**WORK INSTRUCTIONS:** Within the data below, find the string "induction" and return each line where it occurs.
= Beginning of Section =
(** ** Requests *)

Context (rec : commonReconciler).
Abbreviation pass := (operator Version parse_error request_error range K fuel rec).

(** The writes of the object in a history, as calls of the pass. *)
Definition write_of (ev : event IO) : history E :=
  match ev with
  | Ev f x => match f in io X return X -> history E with
              | WriteObject ctx o => fun x => [Ev (KUpdate ctx o) x]
              | PatchObject ctx o base => fun x => [Ev (KPatch ctx o base) x]
              | WriteStatus ctx o => fun x => [Ev (KStatusUpdate ctx o) x]
              | _ => fun _ => []
              end x
  end.
Definition writes (g : history IO) : history E := g ≫= write_of.

Definition is_kube (ev : event E) : bool :=
  match ev with Ev e _ => match e with KUpdate _ _ | KPatch _ _ _ | KStatusUpdate _ _ => true | _ => false end end.

Lemma writes_app g g' : writes (g ++ g') = writes g ++ writes g'.
Proof. apply bind_app. Qed.

Lemma one_call {X} (f : IO X) x d : exec (anything IO) (answered (trigger f)) [] (Ret (Some x)) d -> d = [Ev f x].
Proof. by intros [_ ->]%answered_history%exec_trigger_inv. Qed.

Lemma explained_writes (h : history E) (g : history IO) : explains handler h g -> writes g = filter (fun ev => is_kube ev = true) (h : list (event E)).
Proof.
  induction 1 as [|h g X e x d _ IH Hd]; [done|]. rewrite writes_app, (filter_app (A := event E)), IH. f_equal.
  pose proof (handle_below X e) as Hb.
  assert (client_of e <> None \/ is_resolve e = true -> writes d = []) as Hno.
  { intros He. destruct (all_calls_history _ _ _ _ _ _ Hb Hd) as (hs & -> & Hall). clear -Hall He. unfold writes. cbn.
    induction Hall as [|[Y f y] hs Hf _ IH]; [done|]. cbn. rewrite IH. destruct f; try done; destruct Hf as [? ?]; destruct He; congruence. }
  destruct e; try (apply one_call in Hd as ->; done); rewrite Hno by (by (left + right)); done.
Qed.

Lemma explained_write (h : history E) (g : history IO) ev : explains handler h g -> ev ∈ h -> is_kube ev = true -> ev ∈ writes g.
Proof. intros Hg Hin Hk. rewrite (explained_writes h g Hg). by apply list_elem_of_filter. Qed.
(** A request, and the call of the pass it is made for. *)
Lemma request_of_call ctx (obj : object) ctx' tls req k g :
  exec (anything IO) (pass ctx obj) [] (Vis (Send (Do ctx' tls req)) k) g ->
  exists X (e : E X) k' h g1 d k1 c method path body, exec (anything E) (Reconcile New rec ctx obj) [] (Vis e k') h /\
    explains handler h g1 /\ g = g1 ++ d /\ exec (anything IO) (handler X e) [] (Vis (Send (Do ctx' tls req)) k1) d /\
    reads d = [] /\ client_of e = Some c /\ tls = client_tls c /\ asks e method path body /\ built c method path body = Ok req.
Proof.
  intros (X & e & k' & h & g1 & d & k1 & Hex & Hg & -> & Hd)%interp_history.
  pose proof (wp_all_calls (anything IO) (fun Y _ f => below e Y f) (below e) _ [] ltac:(auto) (handle_below X e)) as Hwp.
  destruct (wp_run (below e) _ _ _ _ _ _ Hwp Hd) as (hs & Heq & Hall & [Hreq _]). cbn [app] in *. subst hs. cbn in Hreq.
  destruct Hreq as (c & method & path & body & Hc & Htls & Ha & Hb).
  exists X, e, k', h, g1, d, k1, c, method, path, body. do 4 (split; [done|]). split; [|done].
  eapply no_reads; [|exact Hall]. intros Y e' He. cbn in He. by destruct e.
Qed.

Lemma asks_below X (e : E X) method path body : asks e method path body -> exists rest, path = (mirror_path K ++ rest)%string.
Proof.
  destruct e; cbn; try done.
  - by intros (_ & ? & _).
  - intros (_ & -> & _). exists "". by rewrite append_nil.
  - intros (_ & -> & _). by eexists.
  - intros (_ & -> & _). by eexists.
  - intros (_ & -> & _). by eexists.
Qed.

(** ** Posts *)

Definition posts (ev : event IO) : bool :=
  match ev with Ev f _ => match f with Send n => match n with Do _ _ req => bool_decide (req_method req = "POST") end | _ => false end end.

Lemma built_fields c method path body req : built c method path body = Ok req -> req_method req = method /\ req_body req = body.
Proof.
  unfold build_request. destruct (url_Parse path); [|done]. cbv zeta. destruct (request_error _ _); [done|].
  by intros [= <-].
Qed.

Lemma only_creates_post X (e : E X) method path body : asks e method path body -> method = "POST" -> is_create e = true.
Proof. destruct e; cbn; try done; by intros [-> _]. Qed.

Lemma explained_posts (h : history E) (g : history IO) : explains handler h g -> no_call (@is_create _ _ _) h ->
  Forall (fun ev => posts ev = false) g.
Proof.
  unfold no_call. induction 1 as [|h g X e x d _ IH Hd]; [constructor|]. intros [Hno He]%Forall_app. apply Forall_app. split; [by apply IH|].
  apply Forall_cons in He as [He _]. change (is_create e = false) in He. destruct (all_calls_history _ _ _ _ _ _ (handle_below X e) Hd) as (hs & -> & Hall).
  eapply Forall_impl; [exact Hall|]. intros [Y f y] Hf. cbn. destruct f as [| | | | |Z n]; try done. destruct n as [ctx tls req].
  destruct Hf as (c & method & path & body & _ & _ & Ha & [Hm _]%built_fields). apply bool_decide_eq_false. rewrite Hm.
  intros Hpost. pose proof (only_creates_post _ _ _ _ _ Ha Hpost). congruence.
Qed.

(** A program that makes one call at most. *)
Definition one_call_at_most {G : Type -> Type} {R} (p : prog G R) : Prop :=
  match p with Ret _ => True | Vis _ k => forall x, exists r, k x = Ret r end.

Lemma before_the_one_call {G : Type -> Type} {R X} (p : prog G R) (f : G X) k h :
  one_call_at_most p -> exec (anything G) p [] (Vis f k) h -> h = [].
Proof.
  destruct p as [r|Y e k0]; cbn; [by intros _ [[? _]|[]]|]. intros Hone [[_ ->]|(x & h1 & _ & Hex)]; [done|].
  destruct (Hone x) as [r Hr]. rewrite Hr in Hex. by destruct Hex as [[? _]|[]].
Qed.

Lemma create_is_one_call ctx c o : one_call_at_most (handler _ (Create ctx c o : E _)).
Proof.
  cbn [handle]. unfold answered, commonTransport_Create. destruct (Body o); [|done].
  destruct CreateMethodAndPath as [method path]. cbn. unfold Exchange. destruct (built _ _ _ _); [|done]. cbn. eauto.
Qed.
End Kind.

(** C12. Requests follow the reference.  For each of the ten kinds, in any
    environment: at every request a pass makes, one reference was resolved, that
    of the object in hand (the one the pass was given, or what the API server
    answered to its write), by reads of the config it names and of Secrets and
    ConfigMaps of that config's namespace alone; and the request is the one the
    resolved config makes of a path of the kind: its endpoint, http or https with
    a host, its credential, which is not empty, and its TLS settings. *)
Theorem requests_follow_the_reference rec : Forall (fun K : mirror => forall fuel ctx obj ctx' tls req k g,
  exec (anything IO) (operator Version parse_error request_error range K fuel rec ctx obj) [] (Vis (Send (Do ctx' tls req)) k) g ->
  exists ctx1 o resolved method path body,
    let ref := ProviderConfigRef_ (o_spec o) in
    in_hand obj (writes g) o /\
    exec (anything config_call) (ProviderConfig.ResolveRef range ctx1 ref (m_namespace (o_meta o)) (operatorNamespace rec))
      [] (Ret (Ok resolved)) (reads g) /\
    Forall (fun ev => match ev with Ev e _ => in_scope ref (m_namespace (o_meta o)) (operatorNamespace rec) _ e end) (reads g) /\
    usable resolved /\ tls = TLSClientConfig resolved /\ built (New resolved) method path body = Ok req /\
    exists rest, path = (mirror_path K ++ rest)%string) mirrors.
Proof.
  eapply Forall_impl; [exact mirrors_speak_http|]. intros K HK fuel ctx obj ctx' tls req k g Hex.
  destruct (request_of_call K fuel rec _ _ _ _ _ _ _ Hex)
    as (X & e & k' & h & g1 & d & k1 & c & method & path & body & Hp & Hg & -> & _ & Hd & Hc & -> & Ha & Hb).
  destruct (wp_call _ _ _ _ _ _ _ _ (Reconcile_clients New rec ctx obj) Hp c Hc) as (ctx1 & o & resolved & Ho & -> & Hres).
  destruct (explained_reads K fuel h g1 Hg) as [_ Hone]. specialize (Hone _ _ _ _ _ Hres).
  rewrite reads_app, Hd, app_nil_r, writes_app. exists ctx1, o, resolved, method, path, body. cbv zeta.
  split; [|split; [done|split; [|split; [|split; [done|split; [done|by eapply asks_below]]]]]].
  - destruct Ho as [->|(ctx2 & o1 & Hin)]; [by left|right]. exists ctx2, o1. apply elem_of_app. left. by eapply explained_write.
  - pose proof (ResolveRef_usable range (anything config_call) ctx1 (ProviderConfigRef_ (o_spec o)) (m_namespace (o_meta o))
      (operatorNamespace rec) []) as Hwp. by destruct (wp_run (in_scope _ _ _) _ _ _ _ _ _ Hwp Hone) as (hs & -> & Hall & _).
  - exact (wp_complete _ _ _ _ _ _ _ (ResolveRef_usable range (anything config_call) ctx1 _ _ _ []) Hone resolved eq_refl).
Qed.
= End of Section =
**OUTPUT FOR THIS TASK:**
  induction 1 as [|h g X e x d _ IH Hd]; [done|]. rewrite writes_app, (filter_app (A := event E)), IH. f_equal.
    induction Hall as [|[Y f y] hs Hf _ IH]; [done|]. cbn. rewrite IH. destruct f; try done; destruct Hf as [? ?]; destruct He; congruence. }
  unfold no_call. induction 1 as [|h g X e x d _ IH Hd]; [constructor|]. intros [Hno He]%Forall_app. apply Forall_app. split; [by apply IH|].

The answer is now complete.